The engagement validated a counterintuitive principle that VendorBenchmark's analysis frequently surfaces: platform consolidation often improves security outcomes while reducing cost, because redundant tools generate operational complexity that degrades detection effectiveness. The benchmark process that identified the cost savings also identified the architectural redundancy that was creating security gaps.

"The benchmark did two things simultaneously: it saved us $14M and it made us more secure. We eliminated tools that were creating noise and gaps. I've never seen a cost optimization program that also improved the security posture."
— CISO, Top-5 U.S. Telecommunications Carrier

Key Takeaways

Cybersecurity vendor consolidation driven by benchmark data represents one of the highest-ROI IT sourcing initiatives available to enterprise security teams. Most enterprise security stacks have grown to their current state through years of tactical procurement decisions, acquiring best-in-class point solutions without a coordinated architectural view of capability overlap. Benchmarking these stacks against peer enterprise data surfaces both pricing premiums and structural redundancies simultaneously.

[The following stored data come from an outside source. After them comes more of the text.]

(* ===== verification/Manager.v ===== *)
(** The manager and the tasks that share it: crate/p2p/src/manager.rs, event_loop.rs and the
    [handler] of peer.rs.

    [P2pManager] sits behind an [Arc] and its maps are concurrent ([DashMap], [DashSet]), so every
    access is atomic by itself and nothing else is: between two accesses of one method other tasks
    may run.  A method is therefore a program ([task]) whose nodes are single accesses ([mop]),
    waits for the network, and handshakes.  [exec] runs a program without interference (what a
    sequential reading of the method gives); System.v interleaves programs. *)

From Stdlib Require Import ZArith Lia.
From Stdlib Require Import Strings.Byte.
From stdpp Require Import base tactics numbers option list gmap.
From S2P Require Import Prelude RustStd SockAddr Errors Pairing Peer Proto Handshake.

(** ** Channels *)

(** A [tokio::sync::mpsc] channel: the values sent and not received, the capacity of a bounded one,
    and whether the receiver and some sender still exist. *)
Record channel (A : Type) := mkChannel {
  ch_queue : list A;
  ch_capacity : option nat;
  ch_receiver : bool;
  ch_senders : bool
}.
#[global] Arguments mkChannel {A} ch_queue ch_capacity ch_receiver ch_senders.
#[global] Arguments ch_queue {A} c.
#[global] Arguments ch_capacity {A} c.
#[global] Arguments ch_receiver {A} c.
#[global] Arguments ch_senders {A} c.

Definition channel_bounded {A} (n : nat) : channel A := mkChannel [] (Some n) true true.
Definition channel_unbounded {A} : channel A := mkChannel [] None true true.

(** Whether a value can be sent now. *)
Definition has_room {A} (c : channel A) : bool :=
  match ch_capacity c with Some n => (length (ch_queue c) <? n)%nat | None => true end.

(** [send(x).await]: an error once the receiver is gone; [None] is waiting for room. *)
Definition chan_send {A} (x : A) (c : channel A) : option (Result A unit * channel A) :=
  if negb (ch_receiver c) then Some (Err x, c)
  else if has_room c then
    Some (Ok tt, mkChannel (ch_queue c ++ [x]) (ch_capacity c) (ch_receiver c) (ch_senders c))
  else None.

(** [recv().await]: [Some None] once the senders are gone and the queue is empty; [None] is
    waiting for a value. *)
Definition chan_recv {A} (c : channel A) : option (option A * channel A) :=
  match ch_queue c with
  | x :: q => Some (Some x, mkChannel q (ch_capacity c) (ch_receiver c) (ch_senders c))
  | [] => if ch_senders c then None else Some (None, c)
  end.

(** Dropping the receiver drops what the channel holds; dropping the last sender leaves it. *)
Definition drop_receiver {A} (c : channel A) : channel A := mkChannel [] (ch_capacity c) false (ch_senders c).
Definition drop_sender {A} (c : channel A) : channel A := mkChannel (ch_queue c) (ch_capacity c) (ch_receiver c) false.

Section Manager.
Context {C : CryptoLib}.

(** ** State *)

(** [struct P2pManager]; [internal_channel] carries no values. *)
Record P2pManager := mkP2pManager {
  mgr_id : PeerId;
  mgr_metadata : PeerMetadata;
  known_peers : gmap PeerId PeerCandidate;
  discovered_peers : gmap PeerId PeerCandidate;
  connected_peers : gset PeerId;
  discovery_channel : channel DiscoveryEvent;
  internal_channel : channel InternalEvent;
  app_channel : channel P2pEvent
}.

(** [struct P2pConfig]. *)
Record P2pConfig := mkP2pConfig {
  cfg_id : PeerId;
  cfg_device : DeviceType;
  cfg_name : RString;
  cfg_multicast : SocketAddr;
  cfg_p2p_addr : SocketAddr
}.

Definition set_known (f : gmap PeerId PeerCandidate -> gmap PeerId PeerCandidate) (m : P2pManager) : P2pManager :=
  mkP2pManager (mgr_id m) (mgr_metadata m) (f (known_peers m)) (discovered_peers m) (connected_peers m)
    (discovery_channel m) (internal_channel m) (app_channel m).
Definition set_discovered (f : gmap PeerId PeerCandidate -> gmap PeerId PeerCandidate) (m : P2pManager) : P2pManager :=
  mkP2pManager (mgr_id m) (mgr_metadata m) (known_peers m) (f (discovered_peers m)) (connected_peers m)
    (discovery_channel m) (internal_channel m) (app_channel m).
Definition set_connected (f : gset PeerId -> gset PeerId) (m : P2pManager) : P2pManager :=
  mkP2pManager (mgr_id m) (mgr_metadata m) (known_peers m) (discovered_peers m) (f (connected_peers m))
    (discovery_channel m) (internal_channel m) (app_channel m).
Definition set_discovery_channel (c : channel DiscoveryEvent) (m : P2pManager) : P2pManager :=
  mkP2pManager (mgr_id m) (mgr_metadata m) (known_peers m) (discovered_peers m) (connected_peers m)
    c (internal_channel m) (app_channel m).
Definition set_app_channel (c : channel P2pEvent) (m : P2pManager) : P2pManager :=
  mkP2pManager (mgr_id m) (mgr_metadata m) (known_peers m) (discovered_peers m) (connected_peers m)
    (discovery_channel m) (internal_channel m) c.

(** ** Accesses *)

(** The accesses the methods make, with the type of their results. *)
Inductive mop : Type -> Type :=
| KnownInsert (id : PeerId) (c : PeerCandidate) : mop unit
| KnownRemove (id : PeerId) : mop (option PeerCandidate)
| KnownGet (id : PeerId) : mop (option PeerCandidate)
| DiscoveredContains (id : PeerId) : mop bool
| DiscoveredGet (id : PeerId) : mop (option PeerCandidate)
| DiscoveredInsert (id : PeerId) (c : PeerCandidate) : mop unit
| ConnectedContains (id : PeerId) : mop bool
| ConnectedInsert (id : PeerId) : mop unit
| ConnectedRemove (id : PeerId) : mop unit
| DiscoverySend (e : DiscoveryEvent) : mop (Result DiscoveryEvent unit)
| AppSend (e : P2pEvent) : mop (Result P2pEvent unit)
| GetMetadata : mop PeerMetadata.

(** One access; [None] is waiting (only for room in a channel). *)
Definition mop_step {X} (o : mop X) (m : P2pManager) : option (X * P2pManager) :=
  match o in mop X return option (X * P2pManager) with
  | KnownInsert id c => Some (tt, set_known <[id := c]> m)
  | KnownRemove id => Some (known_peers m !! id, set_known (delete id) m)
  | KnownGet id => Some (known_peers m !! id, m)
  | DiscoveredContains id => Some (bool_decide (is_Some (discovered_peers m !! id)), m)
  | DiscoveredGet id => Some (discovered_peers m !! id, m)
  | DiscoveredInsert id c => Some (tt, set_discovered <[id := c]> m)
  | ConnectedContains id => Some (bool_decide (id ∈ connected_peers m), m)
  | ConnectedInsert id => Some (tt, set_connected (fun s => {[id]} ∪ s) m)
  | ConnectedRemove id => Some (tt, set_connected (fun s => s ∖ {[id]}) m)
  | DiscoverySend e =>
      '(r, c) ← chan_send e (discovery_channel m); Some (r, set_discovery_channel c m)
  | AppSend e => '(r, c) ← chan_send e (app_channel m); Some (r, set_app_channel c m)
  | GetMetadata => Some (mgr_metadata m, m)
  end.

(** ** Programs *)

Inductive task (A : Type) : Type :=
| TRet (a : A)
| TPanic
| TMgr (X : Type) (o : mop X) (k : X -> task A)
(** Iterating over a [HashSet]: in any order. *)
| TOrder (s : gset SocketAddr) (k : list SocketAddr -> task A)
(** [TcpStream::connect(addr).await]. *)
| TTcp (addr : SocketAddr) (k : Result io_Error Z -> task A)
(** A handshake. *)
| THs (X : Type) (p : hs X) (k : X -> task A)
(** A record, for the history, of an answer the handshake was given. *)
| TNote (a : act) (k : task A)
(** [tokio::spawn] of the acceptance of a connection. *)
| TSpawnAccept (conn : Z) (k : task A).
#[global] Arguments TRet {A} a.
#[global] Arguments TPanic {A}.
#[global] Arguments TMgr {A X} o k.
#[global] Arguments TOrder {A} s k.
#[global] Arguments TTcp {A} addr k.
#[global] Arguments THs {A X} p k.
#[global] Arguments TNote {A} a k.
#[global] Arguments TSpawnAccept {A} conn k.

Fixpoint task_bind_fix {A B} (f : A -> task B) (t : task A) : task B :=
  match t with
  | TRet a => f a
  | TPanic => TPanic
  | TMgr o k => TMgr o (fun x => task_bind_fix f (k x))
  | TOrder s k => TOrder s (fun l => task_bind_fix f (k l))
  | TTcp a k => TTcp a (fun r => task_bind_fix f (k r))
  | THs p k => THs p (fun x => task_bind_fix f (k x))
  | TNote a k => TNote a (task_bind_fix f k)
  | TSpawnAccept conn k => TSpawnAccept conn (task_bind_fix f k)
  end.

#[global] Instance task_ret : MRet task := @TRet.
#[global] Instance task_bind : MBind task := @task_bind_fix.

Definition access {X} (o : mop X) : task X := TMgr o TRet.
Definition handshake {X} (p : hs X) : task X := THs p TRet.
Definition tcp_connect (addr : SocketAddr) : task (Result io_Error Z) := TTcp addr TRet.
Definition iterate (s : gset SocketAddr) : task (list SocketAddr) := TOrder s TRet.
Definition spawn_accept (conn : Z) : task unit := TSpawnAccept conn (TRet tt).

(** ** Methods called by the application *)

Definition add_known_peer (peer : PeerCandidate) : task unit := access (KnownInsert (pc_id peer) peer).

Definition request_presence : task unit :=
  r ← access (DiscoverySend PresenceRequest);
  match r with Ok _ => mret tt | Err _ => mret tt end.

Definition get_metadata : task PeerMetadata := access GetMetadata.
Definition is_discovered (id : PeerId) : task bool := access (DiscoveredContains id).
Definition is_connected (id : PeerId) : task bool := access (ConnectedContains id).

(** The loop of [connect_to_peer] over the addresses. *)
Fixpoint connect_addrs (me id : PeerId) (candidate : PeerCandidate) (addrs : list SocketAddr)
  : task (Result HandshakeError Peer) :=
  match addrs with
  | [] => mret (Err HsAddr)
  | addr :: addrs' =>
      r ← tcp_connect addr;
      match r with
      | Err _ => connect_addrs me id candidate addrs'
      | Ok conn =>
          peer ← handshake (connect me conn candidate);
          match peer with
          | Err e => mret (Err e)
          | Ok peer => _ ← access (ConnectedInsert id); mret (Ok peer)
          end
      end
  end.

(** [connect_to_peer], of the manager whose id is [me]. *)
Definition connect_to_peer (me id : PeerId) : task (Result HandshakeError Peer) :=
  connected ← access (ConnectedContains id);
  if (connected : bool) then mret (Err HsDup)
  else
    candidate ← access (DiscoveredGet id);
    match candidate with
    | None => mret (Err HsNotFound)
    | Some candidate => addrs ← iterate (pc_addrs candidate); connect_addrs me id candidate addrs
    end.

(** ** Methods called by the crate's own tasks *)

Definition peer_disconnected (id : PeerId) : task unit :=
  _ ← access (ConnectedRemove id);
  r ← access (AppSend (PeerDisconnected id));
  match r with Ok _ => mret tt | Err _ => mret tt end.

(** [get_peer_candidate]: [or] evaluates its argument, so both maps are always read. *)
Definition get_peer_candidate (id : PeerId) : task (option PeerCandidate) :=
  d ← access (DiscoveredGet id);
  k ← access (KnownGet id);
  mret (match d with Some c => Some c | None => k end).

Definition handle_peer_discovered (peer : PeerMetadata) : task unit :=
  let id := pm_id peer in
  connected ← access (ConnectedContains id);
  if (connected : bool) then mret tt
  else
    discovered ← access (DiscoveredContains id);
    if (discovered : bool) then mret tt
    else
      known ← access (KnownRemove id);
      match known with
      | None => mret tt
      | Some known =>
          let candidate := {| pc_id := id; pc_metadata := peer; pc_addrs := {[pm_addr peer]}; pc_auth := pc_auth known |} in
          _ ← access (DiscoveredInsert id candidate);
          _ ← access (KnownInsert id candidate);
          r ← access (AppSend (PeerDiscovered (pc_metadata candidate)));
          match r with Ok _ => mret tt | Err _ => mret tt end
      end.

Definition handle_presence_request : task unit :=
  metadata ← access GetMetadata;
  r ← access (DiscoverySend (PresenceResponse metadata));
  match r with Ok _ => mret tt | Err _ => mret tt end.

Definition handle_new_connection (peer : Peer) : task unit :=
  let id := peer_id peer in
  _ ← access (ConnectedInsert id);
  r ← access (AppSend (PeerConnected peer));
  match r with Ok _ => mret tt | Err _ => mret tt end.

(** ** The event loop *)

(** What one round of the [select!] receives. *)
Inductive LoopEvent : Type :=
| EvDiscovery (e : option (DiscoveryEvent * SocketAddr))
| EvInternal (e : option InternalEvent)
| EvStream (r : Result io_Error (Z * SocketAddr)).

Inductive LoopCtl : Type := Continue | Break.

(** The task spawned for an incoming connection. *)
Definition accept_task (me : PeerId) (conn : Z) : task unit :=
  r ← handshake (accept me conn);
  match r with Ok peer => handle_new_connection peer | Err _ => mret tt end.

(** The body of the loop of [p2p_event_loop], after the event. *)
Definition p2p_event_loop_body (me : PeerId) (ev : LoopEvent) : task LoopCtl :=
  match ev with
  | EvDiscovery None => mret Break
  | EvDiscovery (Some (PresenceResponse peer, _)) =>
      if PeerId_eqb me (pm_id peer) then mret Continue
      else _ ← handle_peer_discovered peer; mret Continue
  | EvDiscovery (Some (PresenceRequest, _)) => _ ← handle_presence_request; mret Continue
  | EvInternal None => mret Break
  | EvInternal (Some _) => mret Continue
  | EvStream (Err _) => mret Continue
  | EvStream (Ok (conn, _)) => _ ← spawn_accept conn; mret Continue
  end.

(** The body of the loop of [handler] in peer.rs: what one of the two [tokio::io::copy] gave. *)
Definition handler_body (r : Result io_Error Z) : LoopCtl :=
  match r with
  | Ok n => if n =? 0 then Break else Continue
  | Err _ => Break
  end.

(** ** Runs without interference *)

(** What the outside gives a program: the iteration order of sets, the results of TCP connections,
    and the handshake's environment (candidates come from the manager). *)
Record world := mkWorld {
  w_order : gset SocketAddr -> list SocketAddr;
  w_tcp : SocketAddr -> Result io_Error Z;
  w_env : env
}.

(** The candidate the manager has for an id, when nobody interferes. *)
Definition lookup_candidate (m : P2pManager) (id : PeerId) : option PeerCandidate :=
  match discovered_peers m !! id with Some c => Some c | None => known_peers m !! id end.

Definition env_of (e : env) (m : P2pManager) : env :=
  mkEnv (env_now e) (env_send e) (env_next e) (fun _ id => lookup_candidate m id).

(** The run of a program: its outcome, the connections it spawned an acceptance for, and the final
    manager; [None] when it waits forever for room in a channel. *)
Fixpoint exec {A} (w : world) (t : task A) (m : P2pManager) : option (panicking A * list Z * P2pManager) :=
  match t with
  | TRet a => Some (Val a, [], m)
  | TPanic => Some (Panic, [], m)
  | TMgr o k => match mop_step o m with Some (x, m') => exec w (k x) m' | None => None end
  | TOrder s k => exec w (k (w_order w s)) m
  | TTcp addr k => exec w (k (w_tcp w addr)) m
  | THs p k =>
      match fst (hs_exec (env_of (w_env w) m) [] p) with
      | Val x => exec w (k x) m
      | Panic => Some (Panic, [], m)
      end
  | TNote _ k => exec w k m
  | TSpawnAccept conn k =>
      match exec w k m with Some (o, l, m') => Some (o, conn :: l, m') | None => None end
  end.

End Manager.

#[global] Arguments P2pManager {C}.
#[global] Arguments mop {C} _.
#[global] Arguments task {C} A.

The telco case also illustrates the value of sequencing consolidation negotiations to create competitive dynamics among the vendors being retained and expanded. By positioning Palo Alto and CrowdStrike as consolidation platforms early in the process, the carrier aligned both vendors' commercial interests with the consolidation outcome — creating incentive for Palo Alto to aggressively price the expanded Prisma Access scope and for CrowdStrike to absorb Cisco SecureX functions within their existing deal economics.

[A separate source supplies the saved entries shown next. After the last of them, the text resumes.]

(** C35.  What the handler loses without an error, exactly, in either direction [d] and any state.  A copy that
    finishes without having written anything ends the handler: whatever the other direction has not
    delivered by then is never delivered, although its sender has not closed.  A copy that finishes with bytes
    lets the handler go on, and tears a hole into the other direction: just what its dropped copy had read
    and not written is missing from what is delivered from then on.  Both happen: the first when one side
    closes before the other's bytes are moved; the second when the socket takes nothing, or when the
    application has 64 bytes unread. *)
Theorem handler_loses_bytes d :
  (forall h h', handler_step d Finish h = Some h' ->
     (p_count (pipe_of d h) = 0 -> h_ended h' = true /\
        forall es' h'', handler_run es' h' = Some h'' -> p_dst (pipe_of (other d) h'') = p_dst (pipe_of (other d) h)) /\
     (p_count (pipe_of d h) <> 0 -> h_ended h' = false /\
        forall es' h'', handler_run es' h' = Some h'' -> rounds es' = 0%nat ->
          exists new, p_given (pipe_of (other d) h'') = p_given (pipe_of (other d) h) ++ new /\
            stock (pipe_of (other d) h'') = p_dst (pipe_of (other d) h) ++ p_src (pipe_of (other d) h) ++ new)) /\
  (forall l, (length l <= DUPLEX_BUFFER)%nat -> exists es h, handler_run es handler_init = Some h /\
     p_src (pipe_of (other d) h) = l /\ p_eof (pipe_of (other d) h) = false /\
     is_Some (handler_step d Finish h) /\ p_count (pipe_of d h) = 0) /\
  (forall before a, held_back d before a -> exists es h, handler_run es handler_init = Some h /\
     p_dst (pipe_of (other d) h) = before /\ p_buf (pipe_of (other d) h) = a /\
     is_Some (handler_step d Finish h) /\ p_count (pipe_of d h) <> 0).
Proof.
  split_and!.
  - intros h h' Hs. destruct (finish_loses _ _ _ Hs) as (He & Hd & Hg & Hst). split; intros Hc.
    + split; [by apply He |]. intros es' h'' Hr. rewrite <- Hd. eapply ended_delivers_nothing; [by apply He | exact Hr].
    + split; [destruct (h_ended h'); [by destruct Hc; apply He | done] |]. intros es' h'' Hr Hz.
      destruct (run_stock (other d) _ _ _ Hr Hz) as (new & G & S). exists new. by rewrite G, S, Hg, Hst, app_assoc.
  - intros l Hl. destruct (half_close_run d l Hl) as (h & Hr & H1 & H2 & H3 & H4). eexists _, h. by split_and!.
  - intros before a Hb. destruct (stuck_run d before a Hb) as (h & Hr & H1 & H2 & _ & H3 & H4). eexists _, h.
    split_and!; [exact Hr | done | done | done | by rewrite H3].
Qed.

Module HandlerWitnesses.

Lemma handler_terminates_witness :
  (rounds [(FromNetwork, Give [x2a]); (FromNetwork, Close)] <= 3)%nat /\
  exists es' h', handler_run es' (mkHandler (mkPipe [x2a] [x2a] true [] 0 [] 0) pipe_init false) = Some h' /\
    h_ended h' = true /\ (rounds es' <= 2)%nat.
Proof.
  assert (Hr : handler_run [(FromNetwork, Give [x2a]); (FromNetwork, Close)] handler_init =
            Some (mkHandler (mkPipe [x2a] [x2a] true [] 0 [] 0) pipe_init false)) by reflexivity.
  destruct (handler_terminates _ _ Hr) as (H1 & _ & H2). split; [exact H1 | exact (H2 FromNetwork eq_refl eq_refl)].
Defined.

Lemma handler_loses_bytes_witness : exists es h, handler_run es handler_init = Some h /\
  p_src (pipe_of (other FromNetwork) h) = [x2a] /\ p_eof (pipe_of (other FromNetwork) h) = false /\
  is_Some (handler_step FromNetwork Finish h) /\ p_count (pipe_of FromNetwork h) = 0.
Proof.
  destruct (handler_loses_bytes FromNetwork) as (_ & H & _). apply (H [x2a]). unfold DUPLEX_BUFFER. cbn. lia.
Defined.

Lemma handler_delivers_witness :
  let es := [(FromApplication, Give [x2a; x2b]); (FromApplication, Copy 2 1)] in
  exists h, handler_run es handler_init = Some h /\ p_dst (h_application h) `sublist_of` p_given (h_application h) /\
    p_dst (h_application h) ++ p_buf (h_application h) ++ p_src (h_application h) = [x2a; x2b].
Proof.
  intros es. eexists. split; [reflexivity |].
  destruct (handler_delivers es _ FromApplication eq_refl) as (H1 & _ & H2 & _). split; [exact H1 | exact (H2 eq_refl)].
Defined.

End HandlerWitnesses.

For telecommunications enterprises specifically, the scale of typical security stacks — driven by the sector's high threat profile, regulatory requirements, and large employee and contractor populations — means that benchmark-driven consolidation can deliver savings that dwarf those achievable in most other software categories. The carrier in this case study reduced cybersecurity spend by 45% while improving both architecture coherence and detection performance. That combination is only achievable when procurement decisions are grounded in independent market data rather than vendor-supplied comparisons.